Мамины глаза были закрыты, она пребывала в морфиновом царстве покоя: то, что казалось ей очередным приступом серповидно-клеточной анемии, еще одним вошедшим в привычку приступом боли, который следует переждать, оказалось на поверку лимфомой. И когда врачи это выяснили, было уже слишком поздно. Кожа у нее приобрела лимонно-серый оттенок. Ей было чуть за тридцать, но выглядела она значительно старше.

Тени захотелось встряхнуть себя, того нелепого подростка, которым он был когда-то, заставить оторваться от книжки, взять ее за руку, поговорить с ней, сделать хоть что-нибудь, пока она окончательно не ускользнула из этого мира, а осталось ей совсем недолго, и он об этом знал. Но дотронуться до самого себя он не мог, а потому продолжал читать; вот так мама и умерла, пока он сидел рядом и читал эту толстую книгу.

После смерти матери он практически перестал читать. Литературе верить нельзя. Какой от книжек толк, если они не в состоянии уберечь тебя от чего-нибудь вроде этого?

Тень вышел из больничной палаты и двинулся дальше по извилистому коридору, который уходил куда-то вниз, в самую земную глубь.

Потом он снова увидел маму и глазам своим не поверил — такая она была молодая: ей, наверное, и двадцати пяти-то еще нет, и никаких болезней у нее еще не обнаружили. Она в квартире, в очередной съемной посольской квартире где-то в Северной Европе. Он оглядывается вокруг в поисках хоть какого-то ключа к ситуации и видит самого себя: мелкого засранца с большими серыми глазами и темными волосами.
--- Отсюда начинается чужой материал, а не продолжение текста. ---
(* ===== verification/CallSpec.v ===== *)
(** * The calls that take a path from user memory

    The calls of fs/stat.c and of the first half of fs/open.c on the mounted
    tree: the walk of a path that lies in user memory; what stat reports; the
    working directory; the credentials of access. *)

From S2P Require Import Prelude KString Kernel Links Inode InodeInv Dcache DcacheInv DcacheOps Walk.
From S2P Require Import Filesystems Super Mount SuperSpec Libfs LibfsSpec Groups Namei LookupSpec Attr Path Vfs Aufs.
From S2P Require Import Open Stat Calls AufsSpec AufsCreate AufsTree KernMount PathCount PathNames PathSpec VfsSpec.
From S2P Require Import PermSpec AufsFile OpenSpec.

(** ** Names in user memory *)

(** The string [path], ended by a NUL, lies at [a] inside user space. *)
Record user_string (um : gmap Z Z) (a : Z) (path : bytes) : Prop := mkUserString {
  us_bytes k c : (path ++ [0]) !! k = Some c → um !! (a + Z.of_nat k) = Some c;
  us_some : path ≠ [];
  us_short : Z.of_nat (length path) < PATH_MAX;
  us_inside : a + Z.of_nat (length path) < TASK_SIZE
}.

Lemma strncpy_string um path : ∀ a n,
  cstring path → (length path < n)%nat →
  (∀ k c, (path ++ [0]) !! k = Some c → um !! (a + Z.of_nat k) = Some c) →
  strncpy_from_user um a n = Some path.
Proof.
  induction path as [|c path IH]; intros a n Hc Hn Hb; (destruct n as [|n]; [simpl in Hn; lia|]); simpl.
  - pose proof (Hb 0%nat 0 eq_refl) as H0. rewrite Z.add_0_r in H0. by rewrite H0.
  - pose proof (Hb 0%nat c eq_refl) as H0. rewrite Z.add_0_r in H0. rewrite H0.
    apply Forall_cons in Hc as [Hc1 Hc]. rewrite (proj2 (Z.eqb_neq c 0)) by lia.
    rewrite (IH (a + 1) n); [done|done|simpl in Hn; lia|].
    intros k c' Hk. pose proof (Hb (S k) c' Hk) as H1. by replace (a + 1 + Z.of_nat k) with (a + Z.of_nat (S k)) by lia.
Qed.

Lemma wp_getname a path Q s :
  slab_fail s = [] → 0 < slab_next s → user_string (user_mem s) a path → cstring path →
  Q (inr path) (after_alloc s) → wp (getname a) Q s.
Proof.
  intros Hm Hpos [Hb Hne Hl Hi] Hc HQ. unfold getname. wp_step. apply wp_alloc; [done|].
  rewrite (proj2 (Z.eqb_neq (slab_next s) NULL)) by (unfold NULL; lia). unfold do_getname.
  rewrite Z.geb_leb, (proj2 (Z.leb_gt _ _)) by lia. wp_step. wp_step.
  assert (0 < Z.of_nat (length path)) as Hp by (destruct path; [done|simpl; lia]).
  set (len := if _ <? _ then _ else _).
  assert (Z.of_nat (length path) < len) as Hlen by (unfold len; case_match; lia).
  change (user_mem (after_alloc s)) with (user_mem s). rewrite (strncpy_string _ path); [|done|lia|done].
  rewrite (proj2 (Z.gtb_lt _ 0)) by lia. rewrite (proj2 (Z.ltb_lt _ _)) by lia. by wp_run.
Qed.
(** ** The way up *)

Section up.
Context (dext iext : refs) (sb root : ptr) (A : atree) (m : ptr) (s : kstate).
Hypothesis Hw : walkable dext iext sb root A m s.
Hypothesis Hn : well_named A.

Lemma spelled_resolves may st names : spelled A root st names → Forall (λ y, may y = true) (tail st) →
  aresolve may A [root] names = inr st.
Proof.
  induction 1 as [|x p st k l names name Hs IH Hp Hx]; [done|]. intros [Hm Hms]%Forall_cons.
  rewrite aresolve_app, IH by done. simpl. unfold astep. rewrite Hp, Hm.
  destruct (Hn _ _ _ _ _ Hp Hx) as (_ & _ & N1 & N2).
  rewrite !bool_decide_eq_false_2 by done.
  destruct (wk_dirs _ _ _ _ _ _ _ Hw _ _ _ Hp) as [Hnd _]. by rewrite (entry_named_in _ _ _ Hnd Hx).
Qed.

(** An entry below a directory of the stack, as the cache has it. *)
Lemma entry_dentry x p k l name :
  A !! p = Some (ADir k l) → (name, x) ∈ l →
  ∃ d, dentries s !! x = Some d ∧ d_parent d = p ∧ x ≠ root ∧ x ≠ p ∧ d_unhashed d = false ∧
    d_name d = name ∧ d_name_len d = Z.of_nat (length name).
Proof.
  intros Hp Hx. destruct (walk_object _ _ _ _ _ _ _ Hw _ _ Hp) as (dp & ip & [_ (_ & _ & _ & _ & _ & Hent) _ _ _ _ _ _]).
  rewrite Forall_forall in Hent. destruct (Hent _ Hx) as (d & b & H1 & H2 & [H3 H4 H5 H6]). simpl in *.
  destruct (wk_dirs _ _ _ _ _ _ _ Hw _ _ _ Hp) as [_ He]. destruct (He _ _ Hx) as [_ Hr].
  pose proof (dc_ok _ _ (vi_dcache _ _ _ (ti_vfs _ _ _ _ _ _ (wk_tree _ _ _ _ _ _ _ Hw))) _ _ H1) as Hok.
  exists d. split_and!; try done.
  - intros ->. destruct (walk_object _ _ _ _ _ _ _ Hw _ _ Hp) as (d' & i' & [[N1 _ _ _ N5 _] _ _ _ _ _ _ _]).
    assert (d' = d) as -> by congruence. rewrite N5 in H2 by done. done.
  - rewrite (do_flag _ _ _ _ Hok). apply bool_decide_eq_false_2. by rewrite H2.
Qed.

Lemma wp_d_path_loop mm : mounts s !! m = Some mm → mnt_root mm = root →
  ∀ st names, spelled A root st names → ∀ x anc n buflen tail retval Q, st = x :: anc → (length anc < n)%nat →
  Q (if Z.of_nat (length (spell names)) <=? buflen
     then inr (if names is [] then retval else spell names ++ tail) else inl (- ENAMETOOLONG)) s →
  0 ≤ buflen →
  wp (loop n (λ '(dentry, vfsmnt, buflen, tail, retval),
      if (dentry =? root) && (vfsmnt =? m) then mret (inr (inr retval))
      else
        d ← get_dentry dentry;
        m ← get_mount vfsmnt;
        if (dentry =? mnt_root m) || IS_ROOT dentry d then
          if mnt_parent m =? vfsmnt then
            if buflen - d_name_len d <? 0 then mret (inr (inl (- ENAMETOOLONG)))
            else mret (inr (inr (take (Z.to_nat (d_name_len d)) (d_name d) ++ drop 1 retval)))
          else mret (inl (mnt_mountpoint m, mnt_parent m, buflen, tail, retval))
        else
          let buflen := buflen - (d_name_len d + 1) in
          if buflen <? 0 then mret (inr (inl (- ENAMETOOLONG)))
          else
            let tail := 47 :: take (Z.to_nat (d_name_len d)) (d_name d) ++ tail in
            mret (inl (d_parent d, vfsmnt, buflen, tail, tail))) (x, m, buflen, tail, retval)) Q s.
Proof.
  intros Hm Hmr. induction 1 as [|x p st k l names name Hs IH Hp Hx]; intros y anc n buflen tail retval Q [= <- <-] Hl HQ Hb;
    (destruct n as [|n]; [simpl in Hl; lia|]); cbn [loop]; wp_step.
  - rewrite !Z.eqb_refl. cbn [andb]. wp_run. change (Z.of_nat (length (spell []))) with 0 in HQ.
    by rewrite (proj2 (Z.leb_le _ _) Hb) in HQ.
  - destruct (entry_dentry _ _ _ _ _ Hp Hx) as (d & D1 & D2 & D3 & D4 & _ & D5 & D6).
    rewrite (proj2 (Z.eqb_neq _ _) D3). cbn [andb]. wp_go. rewrite Hmr, (proj2 (Z.eqb_neq _ _) D3).
    unfold IS_ROOT. rewrite D2, (proj2 (Z.eqb_neq x p)) by done. cbn [orb].
    rewrite D5, D6, Nat2Z.id, firstn_all.
    rewrite spell_snoc, length_app in HQ. cbn [length] in HQ.
    destruct (Z.ltb_spec (buflen - (Z.of_nat (length name) + 1)) 0) as [Hneg|Hpos].
    + wp_run. rewrite (proj2 (Z.leb_gt _ _)) in HQ by lia. done.
    + wp_step. eapply IH; [done|simpl in Hl; lia| |lia].
      destruct (Z.leb_spec (Z.of_nat (length (spell names) + S (length name))) buflen) as [Hle|Hgt].
      * rewrite (proj2 (Z.leb_le _ _)) by lia.
        assert ((if names is [] then 47 :: name ++ tail else spell names ++ 47 :: name ++ tail) =
          (if names ++ [name] is [] then retval else (spell names ++ 47 :: name) ++ tail)) as ->; [|done].
        rewrite <-app_assoc. by destruct names.
      * rewrite (proj2 (Z.leb_gt _ _)) by lia. done.
Qed.
End up.
(** ** States of the machine *)

(** What a file of the tree is for open. *)
Record file_inode (i : inode) : Prop := mkFileInode {
  fi_fop : i_fop i = aufs_file_operations;
  fi_regular : S_ISREG (i_mode i) = true;
  fi_flags : i_flags i = 0;
  fi_cdev : i_cdev i = NULL;
  fi_writers : 0 ≤ i_writecount i
}.

Lemma same_file_inode i i' : same_inode i i' → file_inode i → file_inode i'.
Proof.
  intros [S1 S2 S3 S4 S5 S6 S7 S8 S9 S10 S11 S12 S13 S14] [F1 F2 F3 F4 F5]. split; try congruence.
  unfold S_ISREG, type_of in *. by rewrite S10.
Qed.

Lemma same_plain_inode i i' : same_inode i i' → plain_inode i → plain_inode i'.
Proof.
  intros [S1 S2 S3 S4 S5 S6 S7 S8 S9 S10 S11 S12 S13 S14] [P1 P2]. split; [congruence|].
  unfold S_ISBLK, type_of in *. by rewrite S10.
Qed.

(** What programs may change without a call, and what calls change besides the
    caches: the switch of aufs, user memory, the clock and the task. *)
Definition environ (e : Z) (um : gmap Z Z) (now : Z) (c : task) (s : kstate) : kstate :=
  s <| enabled := e |> <| user_mem := um |> <| current_time := now |> <| current := c |>.

Lemma adj_inode x n s z d : dentries (adj x n s) !! z = Some d → ∃ d0, dentries s !! z = Some d0 ∧ d_inode d0 = d_inode d.
Proof.
  destruct (decide (z = x)) as [->|Hne]; [|rewrite adj_lookup_ne by done; by eauto].
  rewrite adj_lookup_eq, fmap_Some. intros (d0 & Hd0 & ->). by exists d0.
Qed.

Lemma wp_ok {S B} (k : M S B) Q s : wp k Q s → ∃ r t, k s = Ok r t ∧ Q r t.
Proof. unfold wp. destruct (k s) as [r t|]; [by eauto|done]. Qed.

Lemma target_walk may root A cwd path :
  walk_target may A LOOKUP_FOLLOW (start root cwd path) path = target may root A cwd path.
Proof.
  unfold walk_target, target. change (has_flag LOOKUP_FOLLOW LOOKUP_PARENT) with false.
  change (has_flag LOOKUP_FOLLOW LOOKUP_DIRECTORY) with false. by rewrite orb_false_r.
Qed.

Section machine.
Context (special : file_operations → fop_methods) (cdev_put : ptr → KM unit) (iext : refs) (sb root m : ptr).

(** The tree is mounted and walkable; each object has the reference of its
    creation and the working directory one more; the inodes are those of
    directories and files that aufs makes; no file is open at an address that is
    still free. *)
Record running (dext : refs) (A : atree) (cwd : list ptr) (s : kstate) : Prop := mkRunning {
  rn_walk : walkable dext iext sb root A m s;
  rn_cwd : cwd_ok A root m cwd (current s);
  rn_named : well_named A;
  rn_refs x : is_Some (A !! x) → 1 ≤ dext x;
  rn_pwd : 2 ≤ dext (fs_pwd (task_fs (current s)));
  rn_plain x n d i : A !! x = Some n → dentries s !! x = Some d → inodes s !! d_inode d = Some i →
    plain_inode i ∧ (is_adir n = false → file_inode i);
  rn_super b : supers s !! sb = Some b → has_flag (s_flags b) MS_RDONLY = false ∧ Forall (λ f, f < slab_next s) (s_files b);
  rn_files f : is_Some (files s !! f) → f < slab_next s
}.

Lemma walkable_settled dext A s t :
  walkable dext iext sb root A m s → settled s t → slab_next t ≤ u32 (-1000) → walkable dext iext sb root A m t.
Proof.
  intros [Ht Hl Hr Hd Hp Htp Hm0 Hm Hf Htop] Hst Hlow. pose proof (settled_tree _ _ _ _ _ _ _ Ht Hst) as Ht'.
  destruct Hst as (n & h & _ & _ & ->). by split.
Qed.

Lemma running_settled dext A cwd s t :
  running dext A cwd s → settled s t → slab_next t ≤ u32 (-1000) → running dext A cwd t.
Proof.
  intros [R1 R2 R3 R4 R5 R6 R7 R8] Hst Hlow. pose proof (walkable_settled _ _ _ _ R1 Hst Hlow) as Hw.
  destruct Hst as (n & h & Hn & _ & ->). split; try done; simpl.
  - intros b Hb. destruct (R7 b Hb) as [? Hl]. split; [done|]. eapply Forall_impl; [exact Hl|]. simpl. lia.
  - intros f Hf. specialize (R8 f Hf). lia.
Qed.

Lemma walkable_environ dext A e um now c s :
  walkable dext iext sb root A m s → task_fs c = task_fs (current s) →
  walkable dext iext sb root A m (environ e um now c s).
Proof.
  intros [[T1 T2 T3 T4 T5] Hl Hr Hd Hp Htp Hm0 Hm Hf Htop] Ec. split; try done; [|by simpl; rewrite Ec]. split; try done.
  - destruct T1 as [D I]. split; [by apply (dcache_inv_ext _ _ _ _ D)|by apply (inode_inv_ext _ _ _ _ I)].
  - intros y n Hy. destruct (T5 _ _ Hy) as (d & i & [N1 N2 N3 N4 N5 N6] & Hs). exists d, i.
    split; [by split|by destruct n].
Qed.

Lemma running_environ dext A cwd e um now c s :
  running dext A cwd s → task_fs c = task_fs (current s) → running dext A cwd (environ e um now c s).
Proof.
  intros [R1 R2 R3 R4 R5 R6 R7 R8] Ec. split; try done; simpl; [by apply walkable_environ| |by rewrite Ec].
  destruct R2 as [C1 C2 C3 C4]. by split; rewrite ?Ec.
Qed.

(** ** System calls *)

Inductive user_call : Type :=
  | OnName (c : name_call)
  | OnAttr (c : attr_call)
  | Stat64 (name buf : Z)
  | Chdir (name : Z)
  | Getcwd (buf size : Z)
  | Access (name mode : Z)
  | OpenClose (path : bytes) (flags mode : Z)
  | Switch (path : bytes) (mode wbuf count rbuf n : Z).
Они с мамой ругаются. Еще не услышав ни единого слова, Тень уже знает, о чем спор: в конце концов только на этой почве они и ссорились, а больше ни на какой.

— Расскажи мне об отце.

— Он умер. Не доставай меня.

— А кто он был?

— Забудь про него вообще! Он умер, нет его, и ты ничего в этой жизни не потерял!

— Покажи мне его фотографию.

— Нет у меня никакой фотографии, — говорит она, и голос у нее становится тихим и яростным, и он знает, что если и дальше будет задавать вопросы, она на него накричит или ударит, а еще он знает, что не перестанет задавать вопросы, — поэтому Тень развернулся и пошел по туннелю прочь.

Туннель змеился, и петлял, и закладывал кольца, наводя его на мысли о змеиной коже, о кишках и о самых глубинных, уходящих бог весть в какие подземные тверди корнях дерева. По левую руку у него обнаружился водоем; он услышал, как капает в него вода, еще издалека, но вблизи оказалось, что падающие откуда-то сверху струйки практически не нарушают зеркальной чистоты поверхности. Он опустился на колени и напился, зачерпывая воду рукой. Потом пошел дальше и неожиданно для себя очутился на танцплощадке с плавающими по полу яркими пятнами флуоресцентного света: будто попал невзначай в самый центр вселенной, и все на свете звезды и планеты вращаются теперь вокруг тебя. Но он не слышал никого и ничего, ни музыки, ни людей, которые пытались перекричать музыку, он смотрел во все глаза на женщину, в которой, пожалуй, даже и не признал бы при других обстоятельствах собственную мать, потому что в те годы, когда он ее знал, она такой уже не была — да что там, здесь она почти ребенок…

И она — танцевала.

Тень поймал себя на том, что ничуть не удивился, когда узнал ее партнера. За прошедшие с этих пор тридцать три года он практически не изменился.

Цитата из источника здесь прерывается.